In early oil exploration, drilling rigs were semi-permanent in nature and the derricks were often built on site and left in place after the completion of the well. In more recent times drilling rigs are expensive custom-built machines that can be moved from well to well. Some light duty drilling rigs are like a mobile crane and are more usually used to drill water wells. Larger land rigs must be broken apart into sections and loads to move to a new place, a process which can often take weeks.

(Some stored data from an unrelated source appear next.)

(** * scripts/test-spider.py: the Spider corpus harness of SQLinLean

    A shallow embedding of [categorize_failure] and [main], and the
    properties of the failure classifier and of the run aggregator. *)

From Stdlib Require Import ZArith NArith List Bool String Ascii QArith Lia.
From Stdlib Require Import Permutation Sorted.
Import ListNotations.
Open Scope string_scope.
Open Scope list_scope.
Open Scope Z_scope.

(** ** Python values used by the script *)

Module Py.

(** A Python [str] is a sequence of Unicode code points. *)
Definition char := N.
Definition str := list char.

(** A string literal of the source (all of them are ASCII). *)
Definition lit (s : string) : str :=
  map N_of_ascii (list_ascii_of_string s).

Definition len {A} (l : list A) : Z := Z.of_nat (List.length l).

(** The exceptions the script can meet. *)
Inductive exn := ValueError | ZeroDivisionError.

Inductive result (A : Type) :=
| Ok (a : A)
| Raise (e : exn).
Arguments Ok {A} a.
Arguments Raise {A} e.

(** [s.startswith(p)] *)
Fixpoint starts_with (p s : str) : bool :=
  match p, s with
  | [], _ => true
  | _ :: _, [] => false
  | a :: p', b :: s' => N.eqb a b && starts_with p' s'
  end.

(** [hay.find(needle)]: the lowest index at which [needle] occurs. *)
Fixpoint find (needle hay : str) : option nat :=
  if starts_with needle hay then Some 0%nat
  else match hay with
       | [] => None
       | _ :: t => option_map S (find needle t)
       end.

(** [needle in hay] *)
Definition contains (needle hay : str) : bool :=
  match find needle hay with Some _ => true | None => false end.

(** [hay.index(needle)]: as [find], but raises [ValueError] when absent. *)
Definition index (needle hay : str) : result Z :=
  match find needle hay with
  | Some i => Ok (Z.of_nat i)
  | None => Raise ValueError
  end.

(** [s.count(c)] for a one-character needle [c]. *)
Fixpoint count (c : char) (s : str) : Z :=
  match s with
  | [] => 0
  | a :: t => (if N.eqb a c then 1 else 0) + count c t
  end.

(** A slice bound is taken from the end when negative, then clamped to
    [0 .. len l] (done by [Z.to_nat] below zero, by [firstn]/[skipn] above). *)
Definition bound {A} (i : Z) (l : list A) : nat :=
  Z.to_nat (if i <? 0 then i + len l else i).

(** [l[:stop]] *)
Definition slice_to {A} (stop : Z) (l : list A) : list A :=
  firstn (bound stop l) l.

(** [l[start:]] *)
Definition slice_from {A} (start : Z) (l : list A) : list A :=
  skipn (bound start l) l.

(** [a / b] on integers: true division.  The quotient is kept as the exact
    rational; its rounding to a float and the [.1f] formatting are not
    modelled. *)
Definition truediv (a b : Z) : result Q :=
  if b =? 0 then Raise ZeroDivisionError
  else Ok (inject_Z a / inject_Z b)%Q.

Section Upper.
(** [str.upper] maps every code point through the full upper-case mapping
    of the Unicode database, which may yield several code points.  On
    ASCII it changes the letters a-z only; the rest of the table is not
    part of the script and is taken as a parameter. *)
Variable upper_nonascii : char -> list char.

Definition upper_char (c : char) : list char :=
  if (c <? 128)%N
  then [if ((97 <=? c) && (c <=? 122))%N then (c - 32)%N else c]
  else upper_nonascii c.
(** *** [strtok_r] against [split_commas] *)

Lemma skip_delims_suffix s : exists p, s = p ++ skip_delims s.
Proof.
  induction s as [|c s (p & Hp)]; [by exists []|]. simpl.
  destruct (is_comma c); [|by exists []].
  exists (c :: p). by rewrite Hp at 1.
Qed.

Lemma skip_delims_toks P s :
  P [] = true ->
  forallb P (split_commas s) = forallb P (split_commas (skip_delims s)).
Proof.
  intros HP. induction s as [|c s IH]; [done|]. simpl.
  destruct (is_comma c) eqn:E; simpl; [|by rewrite E].
  by rewrite HP, IH.
Qed.

Lemma split_scan s :
  exists toks,
    split_commas s = fst (scan_token s) :: toks
    /\ (toks = split_commas (snd (scan_token s))
        \/ (toks = [] /\ snd (scan_token s) = [])).
Proof.
  induction s as [|c s (toks & Hs & Ht)]; simpl.
  - exists []. split; [done|]. by right.
  - destruct (is_comma c).
    + exists (split_commas s). split; [done|]. by left.
    + rewrite Hs. destruct (scan_token s) as [tok rest]. simpl in *.
      by exists toks.
Qed.

Lemma scan_token_toks P s :
  P [] = true ->
  forallb P (split_commas s)
  = P (fst (scan_token s)) && forallb P (split_commas (snd (scan_token s))).
Proof.
  intros HP. destruct (split_scan s) as (toks & -> & [->|[-> ->]]); simpl.
  - done.
  - by rewrite HP.
Qed.

Lemma scan_token_parts s :
  exists sep, s = fst (scan_token s) ++ sep ++ snd (scan_token s)
              /\ (length sep <= 1)%nat.
Proof.
  induction s as [|c s (sep & Hs & Hl)]; simpl.
  - exists []. split; [done|]. simpl. lia.
  - destruct (is_comma c).
    + exists [c]. split; [done|]. simpl. lia.
    + destruct (scan_token s) as [tok rest]. simpl in *.
      exists sep. split; [by rewrite Hs at 1|done].
Qed.

Lemma scan_token_shorter c s :
  is_comma c = false ->
  (length (snd (scan_token (c :: s))) < length (c :: s))%nat.
Proof.
  intros Hc. simpl. rewrite Hc.
  destruct (scan_token_parts s) as (sep & Hs & _).
  destruct (scan_token s) as [tok rest]. simpl in *.
  rewrite Hs. rewrite !length_app. lia.
Qed.

Lemma skip_delims_head c s :
  skip_delims s = c :: drop 1 (skip_delims s) -> is_comma c = false.
Proof.
  induction s as [|d s IH]; simpl; [done|].
  destruct (is_comma d) eqn:E; [done|]. intros H. by injection H as <-.
Qed.

Lemma match_loop_spec note_copy fuel saveptr :
  NUL ∉ saveptr ->
  (length saveptr < fuel)%nat ->
  match_loop fuel note_copy saveptr
  = forallb (tok_ok note_copy) (split_commas saveptr).
Proof.
  revert saveptr. induction fuel as [|fuel IH]; intros sp Hnul Hlen; [lia|].
  cbn [match_loop]. unfold strtok_r.
  rewrite (skip_delims_toks _ sp (tok_ok_nil note_copy)).
  destruct (skip_delims_suffix sp) as (p & Hp).
  destruct (skip_delims sp) as [|c s1] eqn:Hskip; [done|].
  assert (is_comma c = false) as Hc.
  { apply (skip_delims_head c sp). by rewrite Hskip. }
  assert (NUL ∉ c :: s1) as Hnul1.
  { intros Hin. apply Hnul. rewrite Hp. apply elem_of_app. by right. }
  assert (length (c :: s1) <= length sp)%nat as Hlen1.
  { rewrite Hp, length_app. lia. }
  rewrite (scan_token_toks _ (c :: s1) (tok_ok_nil note_copy)).
  pose proof (scan_token_shorter c s1 Hc) as Hshort.
  destruct (scan_token_parts (c :: s1)) as (sep & Hparts & _).
  destruct (scan_token (c :: s1)) as [tok rest]. cbn [fst snd] in *.
  assert (NUL ∉ tok) as Htok.
  { intros Hin. apply Hnul1. rewrite Hparts. apply elem_of_app. by left. }
  assert (NUL ∉ rest) as Hrest.
  { intros Hin. apply Hnul1. rewrite Hparts.
    apply elem_of_app. right. apply elem_of_app. by right. }
  rewrite cstr_strip_whitespace
    by (apply elem_of_app; right; apply list_elem_of_singleton; done).
  change (tok ++ [NUL]) with (tok ++ NUL :: []).
  rewrite cstr_app_nul by done.
  rewrite IH by (done || lia). unfold tok_ok.
  by destruct (is_nul (char_at (trim tok) 0)), (strstr note_copy (trim tok)).
Qed.
(** [list.insert], [None] for [OverflowError]: an index beyond either end
    is clamped, unless it does not fit a machine word.  A list has fewer
    than 2^63 elements, so an index that does not fit is beyond an end;
    the test is written so that it holds of no index inside the list. *)
Definition list_insert (index : Z) (v : value) (l : list value) : option (list value) :=
  let n := Z.of_nat (length l) in
  if decide ((2 ^ 63 ≤ index ∧ n ≤ index) ∨ (index < - 2 ^ 63 ∧ index < - n))%Z
  then None
  else
    let i := if decide (index < 0) then Z.max 0 (index + n) else Z.min index n in
    Some (take (Z.to_nat i) l ++ v :: drop (Z.to_nat i) l).

(** [list.pop], [None] for [IndexError]. *)
Definition list_pop (index : Z) (l : list value) : option (value * list value) :=
  position (length l) index ≫= λ i, (λ v, (v, delete i l)) <$> l !! i.

(** [list.index], [None] for [ValueError]. *)
Fixpoint list_index (v : value) (l : list value) : option nat :=
  match l with
  | [] => None
  | y :: l' => if py_same y v then Some O else S <$> list_index v l'
  end.

(** *** The methods of the class *)

Section Methods.
(** [list.sort(key=..., reverse=...)] runs the comparison and key
    functions of its elements; it is the one builtin taken as given.
    It leaves a list behind also when it raises. *)
Variable list_sort : value → value → M (list value) unit.

Definition __init__ (seq : list value) : world :=
  {| storage := seq; observable := Observable.__init__; trace := [] |}.

Definition append (value : value) : M world unit :=
  do l <- read;
  let index := VInt (Z.of_nat (length l)) in
  _call_before_observers (Event APPEND index VNone value) ;;
  (do l <- read; write (l ++ [value])) ;;
  _call_after_observers (Event APPEND index VNone value).

Definition clear : M world unit :=
  _call_before_observers (Event CLEAR VNone VNone VNone) ;;
  write [] ;;
  _call_after_observers (Event CLEAR VNone VNone VNone).

Definition extend (iterable : value) : M world unit :=
  do l <- read;
  let index := VInt (Z.of_nat (length l)) in
  _call_before_observers (Event EXTEND index VNone iterable) ;;
  (do l <- read;
   do xs <- expect TypeError (iterate iterable);
   write (l ++ xs)) ;;
  _call_after_observers (Event EXTEND index VNone iterable).

Definition insert (index : Z) (value : value) : M world unit :=
  do l <- read;
  do old_value <- (if decide (index < Z.of_nat (length l))
                   then expect IndexError (list_getitem index l)
                   else ret VNone);
  _call_before_observers (Event INSERT (VInt index) old_value value) ;;
  (do l <- read;
   do l' <- expect OverflowError (list_insert index value l);
   write l') ;;
  _call_after_observers (Event INSERT (VInt index) old_value value).

Definition pop (index : Z) : M world value :=
  do l <- read;
  do old_value <- expect IndexError (list_getitem index l);
  _call_before_observers (Event DELETE (VInt index) old_value VNone) ;;
  do result <- (do l <- read;
                do r <- expect IndexError (list_pop index l);
                write r.2 ;; ret r.1);
  _call_after_observers (Event DELETE (VInt index) old_value VNone) ;;
  ret result.

Definition remove (value : value) : M world unit :=
  do l <- read;
  do index <- expect ValueError (list_index value l);
  _call_before_observers (Event DELETE (VInt (Z.of_nat index)) value VNone) ;;
  (do l <- read;
   do l' <- expect ValueError (list_remove py_same value l);
   write l') ;;
  _call_after_observers (Event DELETE (VInt (Z.of_nat index)) value VNone).

Definition reverse : M world unit :=
  _call_before_observers (Event REVERSE VNone VNone VNone) ;;
  (do l <- read; write (rev l)) ;;
  _call_after_observers (Event REVERSE VNone VNone VNone).

Definition sort (key reverse : value) : M world unit :=
  _call_before_observers (Event SORT VNone key reverse) ;;
  (λ w, let '(r, l) := list_sort key reverse (storage w) in
        (r, {| storage := l; observable := observable w; trace := trace w |})) ;;
  _call_after_observers (Event SORT VNone key reverse).

Definition __setitem__ (index : Z) (value : value) : M world unit :=
  do l <- read;
  do old_value <- expect IndexError (list_getitem index l);
  if py_eq old_value value then ret tt
  else
    _call_before_observers (Event MODIFY (VInt index) old_value value) ;;
    (do l <- read;
     do l' <- expect IndexError (list_setitem index value l);
     write l') ;;
    _call_after_observers (Event MODIFY (VInt index) old_value value).

(** [dict.__delitem__(self, index)]: the slot wrapper of [dict] refuses
    a receiver that is not a [dict], and an [ObservableList] is not. *)
Definition dict___delitem__ (index : Z) : M world unit := raise TypeError.

Definition __delitem__ (index : Z) : M world unit :=
  do l <- read;
  do old_value <- expect IndexError (list_getitem index l);
  _call_before_observers (Event DELETE (VInt index) old_value VNone) ;;
  dict___delitem__ index ;;
  _call_after_observers (Event DELETE (VInt index) old_value VNone).


(** The mutating methods the class defines, and what each returns. *)
Inductive op : Type :=
  | Append (value : value)
  | Clear
  | Extend (iterable : value)
  | Insert (index : Z) (value : value)
  | Pop (index : Z)
  | Remove (value : value)
  | Reverse
  | Sort (key reverse : value)
  | SetItem (index : Z) (value : value)
  | DelItem (index : Z).

Definition exec (o : op) : M world value :=
  match o with
  | Append v => append v ;; ret VNone
  | Clear => clear ;; ret VNone
  | Extend it => extend it ;; ret VNone
  | Insert i v => insert i v ;; ret VNone
  | Pop i => pop i
  | Remove v => remove v ;; ret VNone
  | Reverse => reverse ;; ret VNone
  | Sort k r => sort k r ;; ret VNone
  | SetItem i v => __setitem__ i v ;; ret VNone
  | DelItem i => __delitem__ i ;; ret VNone
  end.

(** Each call as a step from the list it finds. *)
Definition plan (o : op) (l : list value) : step (list value) value :=
  let n := Z.of_nat (length l) in
  match o with
  | Append v => Fire (Event APPEND (VInt n) VNone v) (Ok VNone, l ++ [v])
  | Clear => Fire (Event CLEAR VNone VNone VNone) (Ok VNone, [])
  | Extend it =>
      Fire (Event EXTEND (VInt n) VNone it)
        match iterate it with
        | Some xs => (Ok VNone, l ++ xs)
        | None => (Raised TypeError, l)
        end
  | Insert i v =>
      let inserted :=
        match list_insert i v l with
        | Some l' => (Ok VNone, l')
        | None => (Raised OverflowError, l)
        end in
      if decide (i < n) then
        match list_getitem i l with
        | Some old => Fire (Event INSERT (VInt i) old v) inserted
        | None => Refuse IndexError
        end
      else Fire (Event INSERT (VInt i) VNone v) inserted
  | Pop i =>
      match list_getitem i l with
      | Some old =>
          Fire (Event DELETE (VInt i) old VNone)
            match list_pop i l with
            | Some r => (Ok r.1, r.2)
            | None => (Raised IndexError, l)
            end
      | None => Refuse IndexError
      end
  | Remove v =>
      match list_index v l with
      | Some i =>
          Fire (Event DELETE (VInt (Z.of_nat i)) v VNone)
            match list_remove py_same v l with
            | Some l' => (Ok VNone, l')
            | None => (Raised ValueError, l)
            end
      | None => Refuse ValueError
      end
  | Reverse => Fire (Event REVERSE VNone VNone VNone) (Ok VNone, rev l)
  | Sort k r =>
      Fire (Event SORT VNone k r)
        (match (list_sort k r l).1 with
         | Ok _ => Ok VNone
         | Raised e => Raised e
         | Fault f => Fault f
         end, (list_sort k r l).2)
  | SetItem i v =>
      match list_getitem i l with
      | Some old =>
          if py_eq old v then Skip VNone
          else Fire (Event MODIFY (VInt i) old v)
                 match list_setitem i v l with
                 | Some l' => (Ok VNone, l')
                 | None => (Raised IndexError, l)
                 end
      | None => Refuse IndexError
      end
  | DelItem i =>
      match list_getitem i l with
      | Some old => Fire (Event DELETE (VInt i) old VNone) (Raised TypeError, l)
      | None => Refuse IndexError
      end
  end.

Small mobile drilling rigs are also used to drill or bore piles. Rigs can range from 100 ST continuous flight auger (CFA) rigs to small air powered rigs used to drill holes in quarries, etc. These rigs use the same technology and equipment as the oil drilling rigs, just on a smaller scale.

The drilling mechanisms outlined below differ mechanically in terms of the machinery used, but also in terms of the method by which drill cuttings are removed from the cutting face of the drill and returned to surface.

==Automated drill rig==
An automated drill rig (ADR) is an automated full-sized walking land-based drill rig that drills long lateral sections in horizontal wells for the oil and gas industry. ADRs are agile rigs that can move from pad to pad to new well sites faster than other full-sized drilling rigs. Each rig costs about $25 million. ADR is used extensively in the Athabasca oil sands. According to the "Oil Patch Daily News", "Each rig will generate 50,000 man-hours of work during the construction phase and upon completion, each operating rig will directly and indirectly employ more than 100 workers." Compared to conventional drilling rigs", Ensign, an international oilfield services contractor based in Calgary, Alberta, that makes ADRs claims that they are "safer to operate, have "enhanced controls intelligence," "reduced environmental footprint, quick mobility and advanced communications between field and office." In June 2005 the first specifically designed slant automated drilling rig (ADR), Ensign Rig No. 118, for steam assisted gravity drainage (SAGD) applications was mobilized by Deer Creek Energy Limited, a Calgary-based oilsands company.

==Auger drills==

===Drill buckets===
A drill bucket, or auger bucket, is a drilling head that accumulates spoil inside and can be lifted from the hole periodically to be emptied.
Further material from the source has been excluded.